Managing Director, FTI Consulting
Steven Balet, a Managing Director at FTI Consulting’s Strategic Communications practice. Over the past 20 years, Steven has developed extensive experience advising public companies and hedge funds of all sizes on contested proxy campaigns; corporate-governance issues; and mergers and acquisitions (M&As). He also has extensive experience working with issuers to develop the most effective messaging for delivering the vote; and routinely counsels clients on how to engage third-party advisory groups, such as Institutional Shareholder Services (ISS). Leveraging best-in-class analysis that he has accumulated on various activist stockholders and their techniques, Steven drives messaging, strategic planning and influencer engagement to insulate his clients from proxy threats in and outside of proxy season.
Corporate Director, Third Creek Advisors, LLC
Adam J. Epstein is a corporate director and a special advisor to small-cap boards through his firm, Third Creek Advisors, LLC. He is the author of The Perfect Corporate Board: A Handbook for Mastering the Unique Challenges of Small-Cap Companies (McGraw Hill, 2012). Adam is a National Association of Corporate Directors Board Leadership Fellow, and is a small-cap features contributor to Directorship magazine. Prior to governing and advising small-cap companies, he co-managed special situation hedge funds operated by Enable Capital Management, LLC that invested in more than 500 small-cap financings. Adam started his career as an attorney at Brobeck, Phleger and Harrison. He earned a juris doctor from Boston University, and a bachelor of arts, cum laude, from Vassar College.
Senior Managing Director, Georgeson, Inc.
William (Bill) Fiske, a Senior Managing Director with the proxy solicitation firm of Georgeson Inc. Bill develops and implements targeted investor communication strategies for publicly- traded companies involved in shareholder meetings and corporate actions, including negotiated mergers and acquisitions, unsolicited takeovers, shareholder activism and proxy contests. With more than 20 years of experience providing companies with strategic proxy solicitation and corporate governance counsel, Bill’s expertise spans across a variety of governance topics, most notably his understanding of institutional investor voting policies. He is also actively engaged with clients on executive compensation and strategic corporate governance consulting.
Partner, Joele Frank
Sharon Stern, a partner at Joele Frank, with more than 15 years of experience providing counsel to executive teams and Boards of Directors involved in complex situations that could compromise a company’s business strategy or reputation, including M&A, proxy contests, shareholder activism defense, spin-offs, short-attacks, management changes and litigation, among others.
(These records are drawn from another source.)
(** C14: Whatever happens to a base station, in any order, its protocol acknowledges
    packets only while the session is active, the state [HANDSHAKE_INIT] is never
    entered, and without a session no rover is stored. *)
Theorem base_session_invariant evs steady system station_id :
  session_inv (base_run evs (make_BaseStation steady system station_id)).
Proof.
  assert (session_inv (make_BaseStation steady system station_id)) as Hw by (by split).
  revert Hw. generalize (make_BaseStation steady system station_id). unfold base_run.
  induction evs as [|ev evs IH]; intros w Hw; [done|]. by apply IH, base_exec_inv.
Qed.

(** C16: The two session commands do to the base station what they do to the abstract
    session: the new session, whether packets are acknowledged, and the one command
    the rover is answered with are as the abstract session says, and the application
    sees nothing of them. *)
Theorem session_commands_refine p rid t e w :
  session_inv w ->
  let s := session_of (app_ w) in
  session_effect (after_init rid e s) (acks_after_init rid e s (session_active_ (protocol_ w)))
    (init_reply rid e s) w
    (run_state (route_message (CommandMessage "SESSION_INIT" p rid t) e) w) /\
  session_effect (after_confirm rid e s)
    (session_active_ (protocol_ w) || bool_decide (s = Pending rid e))
    (if bool_decide (s = Pending rid e) then Some "SESSION_ESTABLISHED"%string else None) w
    (run_state (route_message (CommandMessage "SESSION_CONFIRM" p rid t) e) w).
Proof.
  intros Hinv s. split; [by apply session_init_effect|by apply session_confirm_effect].
Qed.

(** What a message from the rover in the session posts for the application. *)
Definition posts (m : Message) (e : endpoint) (b : BaseStation) : list posted :=
  (if status_callback_ b then
     match m with
     | StatusMessage level _ sender _ =>
       [PostStatus sender {[ "status_level"%string := d_of_Z (StatusLevel_val level) ]}]
     | TelemetryMessage readings sender _ => [PostStatus sender readings]
     | _ => []
     end
   else []) ++
  (if application_message_handler_ b then [PostApplication m e] else []).

Definition session_command (m : Message) : bool :=
  match m with
  | CommandMessage c _ _ _ =>
    bool_decide (c = "SESSION_INIT"%string) || bool_decide (c = "SESSION_CONFIRM"%string)
  | _ => false
  end.

Lemma route_other_run m e w :
  session_inv w -> session_command m = false ->
  route_message m e w =
  (Ok tt, if bool_decide (session_of (app_ w) = Active (get_sender m) e)
          then set_app (foldl (fun b p => add_posted p b) (app_ w) (posts m e (app_ w))) w
          else w).
Proof.
  intros Hinv Hm.
  assert (route_message m e w = route_application m e w) as ->.
  { destruct m; try done. unfold route_message. unfold session_command in Hm. by rewrite Hm. }
  unfold route_application. rewrite run_bind. unfold ask_base. rewrite run_gets. cbv beta.
  unfold id.
  assert (allow_message m e (app_ w) = bool_decide (session_of (app_ w) = Active (get_sender m) e)) as ->.
  { unfold allow_message, session_of. pose proof (inv_init w Hinv).
    destruct (session_state_ (app_ w)); try done.
    - destruct m; try done. unfold session_command in Hm. apply orb_false_iff in Hm as [_ ->]. done.
    - rewrite <- bool_decide_and. apply bool_decide_ext. split; [by intros [-> ->]|by intros [= -> ->]]. }
  destruct (bool_decide _); [|done]. cbn [negb]. rewrite run_bind. unfold posts.
  destruct (status_callback_ (app_ w)) eqn:Hsc; cbn [when].
  - destruct m; cbn [app foldl]; (destruct (application_message_handler_ (app_ w)); [done|];
      by destruct w).
  - rewrite run_ret. destruct (application_message_handler_ (app_ w)); [done|]. by destruct w.
Qed.

(** C31: Only the rover in the active session is heard: another message than a session
    command posts handlers exactly when its sender is the connected rover's identifier
    and endpoint in an active session, and changes nothing else; from anyone else it
    changes nothing at all. *)
Theorem only_the_rover_is_heard m e w :
  session_inv w -> session_command m = false ->
  route_message m e w =
  (Ok tt, if bool_decide (session_of (app_ w) = Active (get_sender m) e)
          then set_app (foldl (fun b p => add_posted p b) (app_ w) (posts m e (app_ w))) w
          else w).
Proof. apply route_other_run. Qed.

(** C32: Commands are gated by the session: [send_command] sends only to the endpoint
    of the rover in an active session, or the acceptance to the rover whose
    confirmation is awaited; then one datagram leaves, a packet of type [CMD] and
    high priority with the command's JSON, and otherwise not even a sequence number
    is used. *)
Theorem commands_gated c p w :
  session_inv w ->
  match may_send c (session_of (app_ w)) with
  | None => send_command c p w = (Ok tt, w)
  | Some e => forall s, operational w -> reachable (transport_ w) e ->
      serialise (CommandMessage c p (station_id_ (app_ w)) (system_now w)) = Ok s ->
      sent_ (run_state (send_command c p) w) =
      sent_ w ++ [carries e (next_packet CMD HIGH (string_to_binary s) w)]
  end.
Proof.
  intros Hinv. pose proof (send_command_decided c p w Hinv) as Hrun.
  destruct (may_send c _) as [e|]; [|exact Hrun]. intros s Ho He Hs.
  unfold run_state at 1. rewrite Hrun. by apply (manager_send_reachable _ e w s Ho He Hs).
Qed.

(** The session and the flag after a session command. *)
Lemma session_effect_state s acks reply w w' :
  session_effect s acks reply w w' -> session_of (app_ w') = s /\ session_active_ (protocol_ w') = acks.
Proof. by intros (H1 & H2 & _). Qed.

Lemma session_of_posts ps b : session_of (foldl (fun b p => add_posted p b) b ps) = session_of b.
Proof. revert b. induction ps as [|p ps IH]; intros b; [done|]. cbn [foldl]. by rewrite IH. Qed.

(** A session whose packets are no longer acknowledged. *)
Definition unacknowledged (rid : string) (e : endpoint) w : Prop :=
  session_inv w /\ session_of (app_ w) = Active rid e /\ session_active_ (protocol_ w) = false.

Lemma unacknowledged_route rid e m : get_sender m = rid ->
  Preserves (unacknowledged rid e) (route_message m e).
Proof.
  intros Hm w (Hinv & Hs & Ha). split; [by apply route_message_inv|].
  destruct (session_command m) eqn:Hc.
  - destruct m as [|c p rid' t| |]; try done. simpl in Hm. subst rid'. cbn [session_command] in Hc.
    apply orb_true_iff in Hc as [Hc|Hc]; apply bool_decide_eq_true in Hc as ->.
    + pose proof (session_effect_state _ _ _ _ _ (session_init_effect rid e w Hinv)) as [H1 H2].
      rewrite Hs in H1, H2. cbn [after_init acks_after_init] in H1, H2.
      rewrite !bool_decide_true in H1, H2 by done. cbn [andb negb] in H1, H2.
      split; [exact H1|]. etransitivity; [exact H2|exact Ha].
    + pose proof (session_effect_state _ _ _ _ _ (session_confirm_effect rid e w Hinv)) as [H1 H2].
      rewrite Hs in H1, H2. cbn [after_confirm] in H1. rewrite Ha in H2.
      split; [exact H1|]. etransitivity; [exact H2|]. by apply bool_decide_false.
  - unfold run_state. rewrite route_other_run by done. cbn [snd].
    destruct (bool_decide _); [|done]. simpl. by rewrite session_of_posts.
Qed.

(** C33: A [SESSION_INIT] from a stranger does not take an active session over, and is
    not answered, but it stops the acknowledgements for good: the session stays
    active for its rover and nothing the rover sends from its endpoint, session
    commands included, makes the base station acknowledge again. *)
Theorem stranger_stops_acknowledgements rid e rid' e' p t ms w :
  session_inv w -> session_of (app_ w) = Active rid e -> rid' <> rid ->
  Forall (fun m => get_sender m = rid) ms ->
  let w1 := run_state (route_message (CommandMessage "SESSION_INIT" p rid' t) e') w in
  let w2 := run_state (for_each (fun m => route_message m e) ms) w1 in
  sent_ w1 = sent_ w /\
  session_of (app_ w1) = Active rid e /\ session_active_ (protocol_ w1) = false /\
  session_of (app_ w2) = Active rid e /\ session_active_ (protocol_ w2) = false.
Proof.
  intros Hinv Hs Hne Hms w1 w2.
  assert (unacknowledged rid e w1 /\ sent_ w1 = sent_ w) as [Hw1 Hsent].
  { destruct (session_init_effect rid' e' w Hinv) as (H1 & H2 & _ & w0 & _ & H4 & H5).
    change (run_state (handle_session_init rid' e') w) with w1 in *.
    rewrite Hs in H1, H2, H5. cbn [after_init acks_after_init init_reply] in H1, H2, H5.
    rewrite bool_decide_false in H1, H2, H5 by done. cbn [andb] in H1, H2.
    split; [split; [by apply route_message_inv|done]|]. by rewrite H5. }
  assert (unacknowledged rid e w2) as Hw2.
  { unfold w2. clearbody w1. clear w2 Hsent. revert w1 Hw1.
    induction Hms as [|m ms Hm Hms IH]; intros w1 Hw1; [done|].
    unfold run_state. cbn [for_each]. rewrite run_bind, (no_throw_unit (route_message m e)).
    apply IH. by apply unacknowledged_route. }
  destruct Hw1 as (_ & ? & ?), Hw2 as (_ & ? & ?). done.
Qed.

(** An initiation without a session, and a confirmation that is awaited. *)
Lemma init_accepted rid e p t s w :
  session_inv w -> operational w -> session_of (app_ w) = NoSession -> reachable (transport_ w) e ->
  let station := station_id_ (app_ w) in
  serialise (CommandMessage "SESSION_ACCEPT" station station (system_now w)) = Ok s ->
  let w' := run_state (route_message (CommandMessage "SESSION_INIT" p rid t) e) w in
  let packet := next_packet CMD HIGH (string_to_binary s) w in
  same_but_sending (set_app (set_session HANDSHAKE_ACCEPT rid e (app_ w)) w) w' /\
  sent_ w' = sent_ w ++ [carries e packet] /\
  current_sequence_ (protocol_ w') = u8 (current_sequence_ (protocol_ w) + 1) /\
  rm w' = add_send_packet (steady_now w) (current_sequence_ (protocol_ w)) packet e (rm w).
Proof.
  intros Hinv Ho Hs He station Hser w' packet.
  pose proof (session_init_run rid e w Hinv) as Hrun. cbv zeta in Hrun.
  assert (session_state_ (app_ w) = INACTIVE) as Hst.
  { revert Hs. unfold session_of. by destruct (session_state_ (app_ w)). }
  rewrite Hst in Hrun. set (w0 := set_app (set_session HANDSHAKE_ACCEPT rid e (app_ w)) w) in *.
  assert (w' = run_state (send_command "SESSION_ACCEPT" station) w0) as ->.
  { unfold w', run_state at 1. change (route_message _ e) with (handle_session_init rid e).
    by rewrite Hrun. }
  assert (session_inv w0) as Hinv0.
  { destruct Hinv as [H1 H2 H3 H4]. split; try done. simpl. intros Ha. specialize (H2 Ha).
    by rewrite Hst in H2. }
  split; [apply send_command_same|].
  pose proof (send_command_decided "SESSION_ACCEPT" station w0 Hinv0) as H.
  cbn [session_of w0 app_ set_app set_session session_state_ may_send connected_rover_id_
    rover_endpoint_] in H.
  rewrite bool_decide_true, (proj1 He) in H by done. cbn [andb negb] in H.
  assert (operational w0) as Ho0 by (by destruct Ho).
  pose proof (manager_send_reachable (CommandMessage "SESSION_ACCEPT" station station
    (system_now w)) e w0 s Ho0 He Hser) as Hsent. cbv zeta in Hsent.
  unfold run_state in *. rewrite H. exact Hsent.
Qed.

Lemma confirm_established rid e p t s w :
  session_inv w -> operational w -> session_of (app_ w) = Pending rid e -> reachable (transport_ w) e ->
  let station := station_id_ (app_ w) in
  serialise (CommandMessage "SESSION_ESTABLISHED" station station (system_now w)) = Ok s ->
  let w' := run_state (route_message (CommandMessage "SESSION_CONFIRM" p rid t) e) w in
  same_but_sending (confirmed w) w' /\ session_of (app_ w') = Active rid e /\
  sent_ w' = sent_ w ++ [carries e (next_packet CMD HIGH (string_to_binary s) w)] /\
  current_sequence_ (protocol_ w') = u8 (current_sequence_ (protocol_ w) + 1).
Proof.
  intros Hinv Ho Hp He station Hser w'.
  assert (w' = run_state (send_command "SESSION_ESTABLISHED" station) (confirmed w)) as ->.
  { unfold w', run_state at 1. change (route_message _ e) with (handle_session_confirm rid e).
    rewrite session_confirm_run by done. by rewrite Hp, bool_decide_true. }
  assert (session_inv (confirmed w)) as Hinv2 by (by destruct Hinv).
  assert (operational (confirmed w)) as Ho2 by (by destruct Ho).
  assert (session_of (app_ (confirmed w)) = Active rid e) as Ha.
  { revert Hp. unfold session_of, confirmed. simpl.
    destruct (session_state_ (app_ w)); [done|by intros [= -> ->]..|done]. }
  pose proof (send_command_same "SESSION_ESTABLISHED" station (confirmed w)) as S.
  split; [exact S|]. split; [by rewrite (same_app _ _ S)|].
  pose proof (send_command_decided "SESSION_ESTABLISHED" station (confirmed w) Hinv2) as H.
  rewrite Ha in H. cbn [may_send] in H. rewrite (proj1 He) in H.
  destruct (manager_send_reachable (CommandMessage "SESSION_ESTABLISHED" station station
    (system_now w)) e (confirmed w) s Ho2 He Hser) as (H1 & H2 & _).
  unfold run_state in *. rewrite H. by split.
Qed.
She works with companies to develop corporate communications and investor relations programs to advance business strategies, implement best practices in corporate governance and enhance a company’s reputation. Sharon and her partners defend companies against activist shareholders, including advising corporations in their interactions with dissident shareholders. Select activist situations include LSB (v. Engine Capital and Starboard), Nuance (v. Icahn), The Jones Group (v. Barington Capital), Abraxas Petroleum (v. Clinton Group), Cypress BioScience (v. Ramius, which is now Starboard).